いったい何のことを言っているのかわからない、という読者もいるかもしれない。
ぜひ、自分の腕が身体の左右に常にぶらさがっていること、そして、その肉の重さを膝や腰、背骨が負担しているという点に注目してみてほしい。

あなたの両腕がその位置や動きを変えるたびに、負担のかかり方は変化する。身体は無意識に、全体のバランスを崩さないよう修正を加える。 腕の振り方やその動きの方向は、あなたの歩き方や姿勢に大きく関係してくる。

このことはちょっとした動作を行うことで実感できる。
ためしに鏡の前に立って、腕を上げ、両方の手のひらを頭の上に置いてみてほしい。指を組み、頭に腕全体の重さを預けてしまうような感じで。

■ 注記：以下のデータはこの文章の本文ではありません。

(** Blockwise: a function that commutes with [zip_with] on blocks
    commutes with it on the concatenation of the blocks. *)
Lemma blocks_zip_with {A B C} (f : A -> B -> C)
    (eA : list A -> list A) (eB : list B -> list B) (eC : list C -> list C)
    (n m k : nat) (l1 : list A) (l2 : list B) :
  (forall c1 c2, length c1 = n -> length c2 = n ->
     eC (zip_with f c1 c2) = zip_with f (eA c1) (eB c2)) ->
  (forall c, length c = n -> length (eA c) = m) ->
  (forall c, length c = n -> length (eB c) = m) ->
  length l1 = (k * n)%nat -> length l2 = (k * n)%nat ->
  concat (map eC (chunks n k (zip_with f l1 l2)))
  = zip_with f (concat (map eA (chunks n k l1))) (concat (map eB (chunks n k l2))).
Proof.
  intros He HA HB. revert l1 l2; induction k as [|k IH]; intros l1 l2 H1 H2; [reflexivity|].
  cbn [chunks map concat].
  rewrite firstn_zip_with, skipn_zip_with.
  assert (F1 : length (firstn n l1) = n) by (rewrite length_firstn; lia).
  assert (F2 : length (firstn n l2) = n) by (rewrite length_firstn; lia).
  rewrite He by assumption.
  rewrite IH by (rewrite length_skipn; lia).
  symmetry. apply zip_with_app_same. now rewrite HA, HB.
Qed.

Lemma expand_zip_with {A B C} (f : A -> B -> C) (src tgt : list nat)
    (l1 : list A) (l2 : list B) :
  compat src tgt -> length l1 = prod_shape src -> length l2 = prod_shape src ->
  expand src tgt (zip_with f l1 l2)
  = zip_with f (expand src tgt l1) (expand src tgt l2).
Proof.
  intros H; revert l1 l2; induction H as [|a b src tgt Hab Hc IH]; intros l1 l2 H1 H2;
    [reflexivity|].
  cbn [expand prod_shape fold_right] in *. fold (prod_shape src) in *.
  destruct (Nat.eqb_spec a b) as [<-|Hne].
  - apply (blocks_zip_with f _ _ _ (prod_shape src) (prod_shape tgt));
      try assumption; intros c L; now apply length_expand.
  - destruct Hab as [Hab| ->]; [contradiction|].
    rewrite IH by lia. apply concat_repeat_zip_with.
    rewrite !(length_expand src tgt) by (assumption || lia). reflexivity.
Qed.

Lemma expand_expand {A} (s1 s2 s3 : list nat) (l : list A) :
  compat s1 s2 -> compat s2 s3 -> length l = prod_shape s1 ->
  expand s2 s3 (expand s1 s2 l) = expand s1 s3 l.
Proof.
  intros H12; revert s3 l; induction H12 as [|a b s1 s2 Hab H12 IH]; intros s3 l H23 Hl.
  - inversion H23; subst. reflexivity.
  - inversion H23 as [|b' c s2' s3' Hbc H23']; subst.
    cbn [expand prod_shape fold_right] in *.
    fold (prod_shape s1) in *. fold (prod_shape s2).
    destruct (Nat.eqb_spec a b) as [<-|Hne1].
    + destruct (Nat.eqb_spec a c) as [<-|Hne2].
      * rewrite chunks_blocks.
        -- rewrite map_map. f_equal. apply map_ext_in. intros x Hx.
           apply IH; [assumption|]. eapply chunks_length; eauto.
        -- now rewrite length_map, chunks_count.
        -- rewrite Forall_map. eapply List.Forall_impl; [|apply chunks_all_length; exact Hl].
           intros x Hx. cbn. now apply length_expand.
      * destruct Hbc as [Hbc| ->]; [contradiction|].
        rewrite chunks_one by lia. cbn [map concat]. rewrite app_nil_r.
        rewrite IH by (assumption || lia). reflexivity.
    + destruct Hab as [Hab| ->]; [contradiction|].
      destruct (Nat.eqb_spec b c) as [<-|Hne2].
      * destruct (Nat.eqb_spec 1 b) as [E|_]; [contradiction|].
        rewrite chunks_blocks.
        -- rewrite <- (IH s3' l) by (assumption || lia).
           clear. induction b as [|b IHb]; [reflexivity|].
           cbn [repeat map concat]. now rewrite IHb.
        -- apply repeat_length.
        -- apply List.Forall_forall. intros x Hx. apply repeat_spec in Hx as ->.
           apply length_expand; [assumption | lia].
      * destruct Hbc as [Hbc| ->]; [contradiction|]. contradiction.
Qed.
(** [dispatch] on a known context and method: the connectivity check,
    then the arity check, then the call. *)
Lemma dispatch_known (ch : CommandHandler) (c m : string)
    (args : list string) (h : handler) (st : App) :
  JsObject.get (handlerMap ch) c = Some h →
  member h m = true →
  dispatch ch (Js.Str c) (m :: args) st
  = if isConnected st
    then match getCommandSpec st c m with
         | Some commandSpec =>
             if CommandSpec.validateInput commandSpec args
             then invoke c m args st
             else (Returned tt,
                   logged (ConsoleLog "Invalid Arguments"
                           :: map ConsoleLog
                                (CommandSpec.printUsage commandSpec "Usage: "))
                     st)
         | None => invoke c m args st
         end
    else (Returned tt,
          logged [ ConsoleError "Node is disconnected";
                   ConsoleLog CONNECT_USAGE ] st).
Proof.
  intros Hh Hm. unfold dispatch. simpl. rewrite Hh, Hm. simpl.
  change ((gets isConnected ≫= ?k) st) with (k (isConnected st) st).
  cbv beta. destruct (isConnected st); simpl.
  - change ((gets id ≫= ?k) st) with (k st st). cbv beta.
    destruct (getCommandSpec st c m) as [commandSpec|]; [|done].
    destruct (CommandSpec.validateInput commandSpec args); simpl; [done|].
    mrun. unfold logged. simpl. by rewrite <- ?app_assoc.
  - mrun. unfold logged. simpl. by rewrite <- ?app_assoc.
Qed.

Lemma dispatch_unknown_method (ch : CommandHandler) (c m : string)
    (args : list string) (h : handler) (st : App) :
  JsObject.get (handlerMap ch) c = Some h →
  member h m = false →
  dispatch ch (Js.Str c) (m :: args) st
  = (Returned tt,
     logged [ ConsoleLog ("Unknown method " +:+ m +:+ " in context " +:+ c) ]
       st).
Proof. intros Hh Hm. unfold dispatch. simpl. by rewrite Hh, Hm. Qed.

Lemma fold_left_push {A} (l acc : list A) :
  fold_left (λ out x, out ++ [ x ]) l acc = acc ++ l.
Proof.
  revert acc. induction l as [|x l IH]; intros acc; simpl.
  - by rewrite app_nil_r.
  - by rewrite IH, <- app_assoc.
Qed.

すると、背中のラインが劇的に変わる。そのまま、どんな動きでもいいが、身体を軽く前後に揺らしてみてほしい。上半身の筋肉が機敏に反応するのが感じられるはずだ。背骨がいつも以上に良く回転し、重心の移動がスムーズになる。

この自由な感覚は、あなたの身体が非常にシンプルなバランス環境を得たために起こる結果だ。両腕の重みを、身体の軸の真上に移動させたことで、思うように身体を動かすことができるようになったのだ。

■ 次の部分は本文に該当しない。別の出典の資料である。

(* ===== verification/Log.v ===== *)
(** * Write-ahead log ([kernel/log.c])

    [lst] is the buffer cache and disk below the log together with the
    [struct log] fields.  [install_trans], [read_head], [write_head],
    [recover_from_log], [begin_op], [end_op], [write_log], [commit] and
    [log_write] are the C functions; the spinlock [log.lock] makes the
    sections it guards atomic and is left implicit. *)
From stdpp Require Import pretty.
From S2P Require Import Prelude Params Sleeplock Bio.

Record lst : Set := mkLst {
  l_bio : bst;
  l_start : Z;         (* log.start *)
  l_outstanding : Z;   (* log.outstanding *)
  l_committing : bool; (* log.committing *)
  l_dev : Z;           (* log.dev *)
  l_n : Z;             (* log.lh.n *)
  l_block : list Z }.  (* log.lh.block[LOGBLOCKS] *)

Definition set_bio (b : bst) (s : lst) : lst :=
  mkLst b (l_start s) (l_outstanding s) (l_committing s) (l_dev s) (l_n s) (l_block s).
Definition set_outstanding (o : Z) (s : lst) : lst :=
  mkLst (l_bio s) (l_start s) o (l_committing s) (l_dev s) (l_n s) (l_block s).
Definition set_committing (c : bool) (s : lst) : lst :=
  mkLst (l_bio s) (l_start s) (l_outstanding s) c (l_dev s) (l_n s) (l_block s).
Definition set_lh_n (n : Z) (s : lst) : lst :=
  mkLst (l_bio s) (l_start s) (l_outstanding s) (l_committing s) (l_dev s) n (l_block s).
Definition set_lh_block (b : list Z) (s : lst) : lst :=
  mkLst (l_bio s) (l_start s) (l_outstanding s) (l_committing s) (l_dev s) (l_n s) b.
Definition set_log_dev (start dev : Z) (s : lst) : lst :=
  mkLst (l_bio s) start (l_outstanding s) (l_committing s) dev (l_n s) (l_block s).

Definition bio {A} (m : M bst A) : M lst A := zoom l_bio set_bio m.

(** [log.lh.block[i]]; the C array has LOGBLOCKS elements. *)
Definition lh_block (i : Z) (s : lst) : Z := l_block s !!! Z.to_nat i.
Definition set_block (i v : Z) : M lst unit :=
  if i <? LOGBLOCKS then modify (fun s => set_lh_block (<[Z.to_nat i := v]> (l_block s)) s)
  else undefined_behaviour "log.lh.block[] index".

(** The on-disk header: [int n] then [int block[LOGBLOCKS]]. *)
Definition hdr_n (d : bytes) : Z := get_i32 d 0.
Definition hdr_block (d : bytes) (i : Z) : Z := get_i32 d (4 + 4 * i).

Definition install_trans (recovering : bool) : M lst unit :=
  let! n := gets l_n in
  iter n (fun tail =>
    let! dst := gets (lh_block tail) in
    when recovering (emit (Print ("recovering tail " ++ pretty tail ++ " dst " ++ pretty dst))) ;;;
    let! dev := gets l_dev in
    let! start := gets l_start in
    let! lbuf := bio (bread dev (u32 (start + tail + 1))) in
    let! dbuf := bio (bread dev (u32 dst)) in
    let! d := bio (read_data lbuf) in
    bio (write_data dbuf d) ;;;
    bio (bwrite dbuf) ;;;
    when (negb recovering) (bio (bunpin dbuf)) ;;;
    bio (brelse lbuf) ;;;
    bio (brelse dbuf)).

Definition read_head : M lst unit :=
  let! dev := gets l_dev in
  let! start := gets l_start in
  let! b := bio (bread dev (u32 start)) in
  let! lh := bio (read_data b) in
  modify (set_lh_n (hdr_n lh)) ;;;
  iter (hdr_n lh) (fun i => set_block i (hdr_block lh i)) ;;;
  bio (brelse b).

(** [hb->n = n; for(i < n) hb->block[i] = block[i]] on the header's bytes. *)
Definition fill_head (n : Z) (block : list Z) (hb : bytes) : bytes :=
  foldl (fun hb i => put_u32 hb (4 + 4 * Z.of_nat i) (block !!! i))
    (put_u32 hb 0 n) (seq 0 (Z.to_nat n)).

Definition write_head : M lst unit :=
  let! dev := gets l_dev in
  let! start := gets l_start in
  let! b := bio (bread dev (u32 start)) in
  let! hb := bio (read_data b) in
  let! n := gets l_n in
  let! block := gets l_block in
  bio (write_data b (fill_head n block hb)) ;;;
  bio (bwrite b) ;;;
  bio (brelse b).

Definition recover_from_log : M lst unit :=
  read_head ;;;
  install_trans true ;;;
  modify (set_lh_n 0) ;;;
  write_head.

(** [sizeof(struct logheader)] is [4 + 4*LOGBLOCKS]. *)
Definition initlog (dev logstart : Z) : M lst unit :=
  if BSIZE <=? 4 + 4 * LOGBLOCKS then panic "initlog: too big logheader"
  else
    modify (set_log_dev (i32 logstart) (i32 dev)) ;;;
    recover_from_log.

Definition begin_op : M lst unit :=
  let! committing := gets l_committing in
  let! n := gets l_n in
  let! outstanding := gets l_outstanding in
  if committing then sleep_on ChLog
  else if LOGBLOCKS <? n + (outstanding + 1) * MAXOPBLOCKS then sleep_on ChLog
  else modify (set_outstanding (outstanding + 1)).

Definition write_log : M lst unit :=
  let! n := gets l_n in
  iter n (fun tail =>
    let! dev := gets l_dev in
    let! start := gets l_start in
    let! to := bio (bread dev (u32 (start + tail + 1))) in
    let! src := gets (lh_block tail) in
    let! from := bio (bread dev (u32 src)) in
    let! d := bio (read_data from) in
    bio (write_data to d) ;;;
    bio (bwrite to) ;;;
    bio (brelse from) ;;;
    bio (brelse to)).

Definition commit : M lst unit :=
  let! n := gets l_n in
  when (0 <? n)
    (write_log ;;;
     write_head ;;;
     install_trans false ;;;
     modify (set_lh_n 0) ;;;
     write_head).

Definition end_op : M lst unit :=
  modify (fun s => set_outstanding (l_outstanding s - 1) s) ;;;
  let! committing := gets l_committing in
  if committing then panic "log.committing"
  else
    let! outstanding := gets l_outstanding in
    if outstanding =? 0 then
      modify (set_committing true) ;;;
      commit ;;;
      modify (set_committing false) ;;;
      wakeup ChLog
    else wakeup ChLog.

(** First index i < n with [block[i] == blockno], or n. *)
Fixpoint log_index (n : nat) (block : list Z) (blockno : Z) (i : nat) : nat :=
  match n with
  | O => i
  | S n => if u32 (block !!! i) =? blockno then i else log_index n block blockno (S i)
  end.

Definition log_write (b : nat) : M lst unit :=
  let! n := gets l_n in
  let! outstanding := gets l_outstanding in
  if LOGBLOCKS <=? n then panic "too big a transaction"
  else if outstanding <? 1 then panic "log_write outside of trans"
  else
    let! blockno := gets (fun s => b_blockno (buf_at b (l_bio s))) in
    let! block := gets l_block in
    let i := Z.of_nat (log_index (Z.to_nat n) block blockno 0) in
    set_block i (i32 blockno) ;;;
    when (i =? n) (bio (bpin b) ;;; modify (set_lh_n (n + 1))).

言いかえると、普通の状態では、あなたの両腕は全身にとってかなりやっかいな存在なのだ。頭や足と比べて、両腕はひんぱんに身体の中心軸から大きく外れた位置へ移動する。多様な方向へと動く。
その動きに対して背中や腰の筋肉は、均衡を保つためにいちいち反応しなくてはならない。腕は、全身のバランス制御を複雑にする存在なのだ。

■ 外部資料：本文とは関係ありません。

Lemma commit_disk_final : let d' := apply_writes (commit_writes s) d in
  hdr_n (d' !!! start) = 0 /\ home_eq start d' (apply_writes (commit_home s) d).
Proof.
  destruct (log_writes_region s Hwf Hroom) as (Hreg & Hns & Hgood).
  destruct (commit_header_ok s Hwf Hheld) as (Hok & _).
  unfold commit_writes. rewrite app_assoc. fold start.
  set (A := log_writes s (l_n s) ++ [(start, commit_header s)]).
  assert (in_region start A) as HA.
  { apply Forall_app. split; [done|]. apply Forall_singleton. simpl. klia. }
  rewrite app_assoc, apply_writes_app. simpl. rewrite lookup_total_insert_eq.
  split; [by apply cleared_ok|]. intros b Hb. rewrite lookup_insert_ne by (intros ->; apply Hb; klia).
  rewrite apply_writes_app. apply (apply_home_eq start); [|done]. by apply apply_in_region.
Qed.

Lemma commit_dom b : is_Some (d !! b) <-> is_Some (apply_writes (commit_writes s) d !! b).
Proof.
  destruct (log_writes_region s Hwf Hroom) as (Hreg & _ & _).
  split; [apply apply_writes_dom|]. apply apply_writes_dom_inv. intros b' Hb'.
  unfold commit_writes in Hb'. rewrite !fmap_app, !elem_of_app, (commit_home_keys s Hwf) in Hb'.
  assert (in_log s (l_start s)) as Hst by (unfold in_log; klia).
  destruct Hb' as [Hb'|[->%list_elem_of_singleton|[HL| ->%list_elem_of_singleton]]];
    [|by apply Hg|by apply (lg_home _ Hg)|by apply Hg].
  apply list_elem_of_fmap in Hb' as (x & -> & Hx). apply Hg.
  unfold in_region in Hreg. rewrite Forall_forall in Hreg. by apply Hreg.
Qed.

Lemma commit_spec : wpt commit s (fun _ => commit_post s).
Proof.
  destruct (Z.ltb_spec 0 (l_n s)) as [Hpos|Hz].
  - eapply wpt_mono; [by apply commit_spec_pos|].
    intros _ ? t (b' & -> & Hbio & Hh & Hp & Ht & Hd'). destruct commit_disk_final as [Hn Hhome].
    rewrite Ht in Hd'. fold d in Hd'. rewrite <- Hd' in Hn, Hhome.
    destruct (commit_disk (length (commit_writes s))) as [Hld _]. rewrite firstn_all, <- Hd' in Hld.
    unfold commit_post. rewrite (proj2 (Z.ltb_lt 0 (l_n s)) Hpos). simpl. split_and!; try done.
    + apply log_wf_empty; simpl; try done; apply Hg.
    + intros b Hb Hnl. rewrite Hhome by done. by apply commit_home_disk.
    + intros b. rewrite Hd'. apply commit_dom.
  - unfold commit. get_step. unfold commit_post. destruct (Z.ltb_spec 0 (l_n s)); [lia|].
    apply wpt_ret. pose proof (lg_n _ Hg). split_and!; try done; [lia|].
    intros b Hb Hnl. rewrite (clean_view (list_to_set (logged s))).
    + by apply lookup_lookup_total.
    + apply Hwf.
    + by rewrite heldset_empty.
    + unfold logged. replace (l_n s) with 0 by lia. set_solver.
Qed.

Lemma log_wf_flags c o : log_wf (set_committing c (set_outstanding o s)).
Proof. destruct Hwf as [[] ]. by split. Qed.
End commit_all.

(** The last [end_op] of a transaction commits it. *)
Lemma end_op_last s : log_wf s -> held (l_bio s) = ∅ -> l_n s < LOGBLOCKS ->
  l_outstanding s = 1 -> l_committing s = false ->
  wpt end_op s (fun _ s' t => commit_post (set_outstanding 0 s) s' t).
Proof.
  intros Hwf Hheld Hroom Ho Hc. unfold end_op. apply wpt_bind, wpt_modify. rewrite Ho. change (1 - 1) with 0.
  get_step. simpl l_committing. rewrite Hc. get_step. simpl l_outstanding. rewrite Z.eqb_refl.
  apply wpt_bind, wpt_modify. apply wpt_bind.
  eapply wpt_mono; [apply commit_spec; try done; by apply log_wf_flags|].
  intros _ s2 t (Hwf2 & Hn2 & Hh2 & Hs2 & Ho2 & Hc2 & Hp2 & Hd2 & Hdom2 & Ht2).
  apply wpt_bind, wpt_modify, wpt_emit. unfold commit_post.
  split_and!; try done.
  - replace (set_committing false s2) with (set_committing false (set_outstanding 0 s2)).
    + by apply log_wf_flags.
    + destruct s2; simpl in *. by subst.
  - simpl. by rewrite !dwrites_app, Ht2, app_nil_r.
Qed.

Lemma commit_crash_prefix s : log_wf s -> held (l_bio s) = ∅ -> l_n s < LOGBLOCKS ->
  forall t k, dwrites t = (if 0 <? l_n s then commit_writes s else []) ->
  let d' := apply_writes (take k (dwrites t)) (bs_disk (l_bio s)) in
  log_disk (l_start s) d' /\
  (home_eq (l_start s) (recovered (l_start s) d') (bs_disk (l_bio s)) \/
   home_eq (l_start s) (recovered (l_start s) d') (apply_writes (commit_home s) (bs_disk (l_bio s)))).
Proof.
  intros Hwf Hheld Hroom t k ->. destruct (0 <? l_n s); [by apply commit_disk|].
  rewrite take_nil. simpl. split; [by apply wf_log_disk|]. left.
  unfold recovered. by rewrite install_list_nil by apply Hwf.
Qed.
(* ===== verification/LogTxn.v ===== *)
(** * Transactions: [log_write], [begin_op], [end_op] and the log's properties

    Specifications of the operations the file system calls, and the theorems
    on crash atomicity, group commit and log space. *)
From S2P Require Import Prelude Params Sleeplock Bio BioInv Log LogInv LogCrash.

(** ** [log_write] *)

Lemma log_index_spec n block b i :
  (i <= log_index n block b i <= i + n)%nat /\
  (forall j, (i <= j < log_index n block b i)%nat -> u32 (block !!! j) <> b) /\
  ((log_index n block b i < i + n)%nat -> u32 (block !!! (log_index n block b i)) = b).
Proof.
  revert i. induction n as [|n IH]; intros i; simpl; [split_and!; lia|].
  destruct (Z.eqb_spec (u32 (block !!! i)) b) as [Hb|Hb].
  { split; [lia|]. split; [lia|done]. }
  destruct (IH (S i)) as (H1 & H2 & H3). split; [lia|]. split; [|intros; apply H3; lia].
  intros j Hj. destruct (decide (j = i)) as [->|]; [done|]. apply H2. lia.
Qed.

(** The set of blocks in the current transaction. *)
Definition txn (s : lst) : gset Z := list_to_set (logged s).

Definition log_write_post (s : lst) (b : Z) (s' : lst) (t : list event) : Prop :=
  log_wf s' /\ txn s' = {[b]} ∪ txn s /\
  (forall b', bview (l_bio s') b' = bview (l_bio s) b') /\
  held (l_bio s') = held (l_bio s) /\ bs_disk (l_bio s') = bs_disk (l_bio s) /\
  bs_pid (l_bio s') = bs_pid (l_bio s) /\
  l_start s' = l_start s /\ l_outstanding s' = l_outstanding s /\
  l_committing s' = l_committing s /\ dwrites t = [].

Section log_write.
Context (s : lst) (h : nat) (b : Z).
Context (Hwf : log_wf s) (Hheld : held (l_bio s) !! h = Some b) (Hnl : ~ in_log s b).
Let Hg := lw_geom _ Hwf.

Lemma held_in_disk : is_Some (bs_disk (l_bio s) !! b).
Proof.
  apply (held_Some _ _ _ _ (lw_bio _ Hwf)) in Hheld as [(Hi & Hd & Hb) _].
  destruct (wf_bufs _ _ (lw_bio _ Hwf) h Hi) as (_ & Hblk & _). rewrite Hb in Hblk. by apply Hblk.
Qed.

Lemma held_blockno : b_blockno (buf_at h (l_bio s)) = b /\ i32 b = b /\ u32 b = b.
Proof.
  pose proof held_in_disk as [x Hx]. apply (wf_disk _ _ (lw_bio _ Hwf)) in Hx as [Hb _].
  apply (held_Some _ _ _ _ (lw_bio _ Hwf)) in Hheld as [(_ & _ & Hbn) _].
  split_and!; [done|apply i32_id; lia|apply u32_id; lia].
Qed.

(** The block number is found in the header exactly if it is already logged. *)
Lemma log_index_logged :
  let i := log_index (Z.to_nat (l_n s)) (l_block s) b 0 in
  (i <= Z.to_nat (l_n s))%nat /\
  (i = Z.to_nat (l_n s) -> b ∉ logged s) /\
  ((i < Z.to_nat (l_n s))%nat -> l_block s !! i = Some b).
Proof.
  intros i. destruct (log_index_spec (Z.to_nat (l_n s)) (l_block s) b 0) as (H1 & H2 & H3).
  fold i in H1, H2, H3. pose proof (lg_len _ Hg) as Hlen. pose proof (lg_n _ Hg) as Hn.
  assert (forall j, (j < Z.to_nat (l_n s))%nat -> u32 (l_block s !!! j) = l_block s !!! j) as Hu.
  { intros j Hj. apply u32_id. pose proof (logged_header_ok s Hwf) as [_ Hh]. specialize (Hh j Hj). lia. }
  split_and!; [lia|..].
  - intros Hi (j & Hj)%list_elem_of_lookup. unfold logged in Hj. apply lookup_take_Some in Hj as [Hj Hjn].
    apply (H2 j); [lia|]. rewrite Hu by done. by apply list_lookup_total_correct.
  - intros Hi. rewrite <- H3 by lia. rewrite Hu by done. apply list_lookup_lookup_total_lt. lia.
Qed.

Lemma log_absorb : forall i, l_block s !! i = Some b -> set_lh_block (<[i := b]> (l_block s)) s = s.
Proof. intros i Hi. rewrite list_insert_id by done. by destruct s. Qed.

このことは、腕の位置や動かし方を工夫して変化させるだけで、あなたの身体は即座に、良くも悪くも変わり得る、ということを意味している。』

長くなったが、このサイトの最大の特徴は、身体をちゃんと見ようとしている点にある。美しい身体の、その奥にある仕組みを、成り立ち方を、自分の目で見ていこうとしているところにあるのだ。

鏡を見よう

筆者の提案する訓練法には名前が付いていない。それはトレーニング自体の内容が極めてシンプルだからだ。
実際、

「鏡の前で、自由に身体を動かして観察する」

というだけの訓練法なので、名付けるまでもない。形や順番を定めた「型」のようなものもないし、復唱したくなるような規則もない。
トレーニングの中で、どのように身体を動かすのかを決めるのは読者自身であり、私が手足を取って詳細な動作を指示をすることはない。

筆者が訓練法の中身について言いたいことは、本当に単純なことだ。
もっと鏡を見よう、もっと人の動きを細かく意識的に見よう、というただそれだけのことだ。

それはたとえば、ほんの10分でいいから、裸(じゃなくてもいいけど)の背中を鏡に映してみて、いろいろ好きなように動かしてみてほしい、ということだ。自分の、今そこにある、生々しい身体の動きを観察すること。それが何よりも効果的な作業なのだということ。
自分の身体を見る。取替えのきかないたった一つの自分の肉体の動きを見つめ続ける。そしてそこに少しずつ何らかの影響を与え、変化を起し、その結果を見届けること。

どのような意識を持って、鏡に映る自分の動きや街行く人々の身体の使い方を見ればよいのか。筆者の文章に価値があるとしたら、その洞察の仕方、身体の認識の仕方について詳細に述べているからだろう。